The answer must be a single number: how many lines in the entries hold the string "init".

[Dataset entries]
.....

(* ===== verification/ArtifactFilesFacts.v ===== *)
(** * Facts about the files of an artifact

    Where extraction may write, what each helper leaves on disk when it
    returns without error, and that all of them keep the tree well formed. *)

From S2P Require Import Prelude GoStrings GoPath GoErrors Effects World GoOS GoOSFacts Sha1.
From S2P Require Import ArtifactFiles.

(** ** Entry paths *)

Lemma normal_extracted : normal "extracted-artifact".
Proof. by vm_compute. Qed.

Section Paths.
Context `{E : Env}.

(** An accepted entry lies at or below the destination. *)
Lemma safeArchiveEntryPath_below destDir name p init x :
  Split destDir slash = init ++ [x] -> normal x ->
  safeArchiveEntryPath destDir name = inl p ->
  exists l, Forall normal l /\ at_path p = at_path destDir ++ l.
Proof.
  intros Hd Hx. unfold safeArchiveEntryPath. destruct (IsAbs name); [done|].
  destruct (_ && _) eqn:Eg; [done|]. intros [= <-].
  apply andb_false_iff in Eg as [Eg|Eg]; bool_hyps.
  { exists []. rewrite app_nil_r, Eg. auto. }
  apply HasPrefix_spec in Eg as [r Hr]. rewrite append_assoc in Hr. simpl in Hr.
  rewrite append_cons, append_nil_l in Hr.
  assert (destDir <> "") as Hne.
  { intros ->. destruct init as [|? [|]]; simplify_eq/=. by destruct Hx. }
  assert (Forall normal (Split r slash)) as Hn.
  { unfold Join in Hr. rewrite filter_cons_True in Hr by done.
    eapply clean_under; [exact Hr| |exact Hx]. by rewrite Hd, last_snoc. }
  exists (Split r slash). split; [done|]. unfold at_path. rewrite Hr. by apply key_slash.
Qed.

.....

# Solution:
3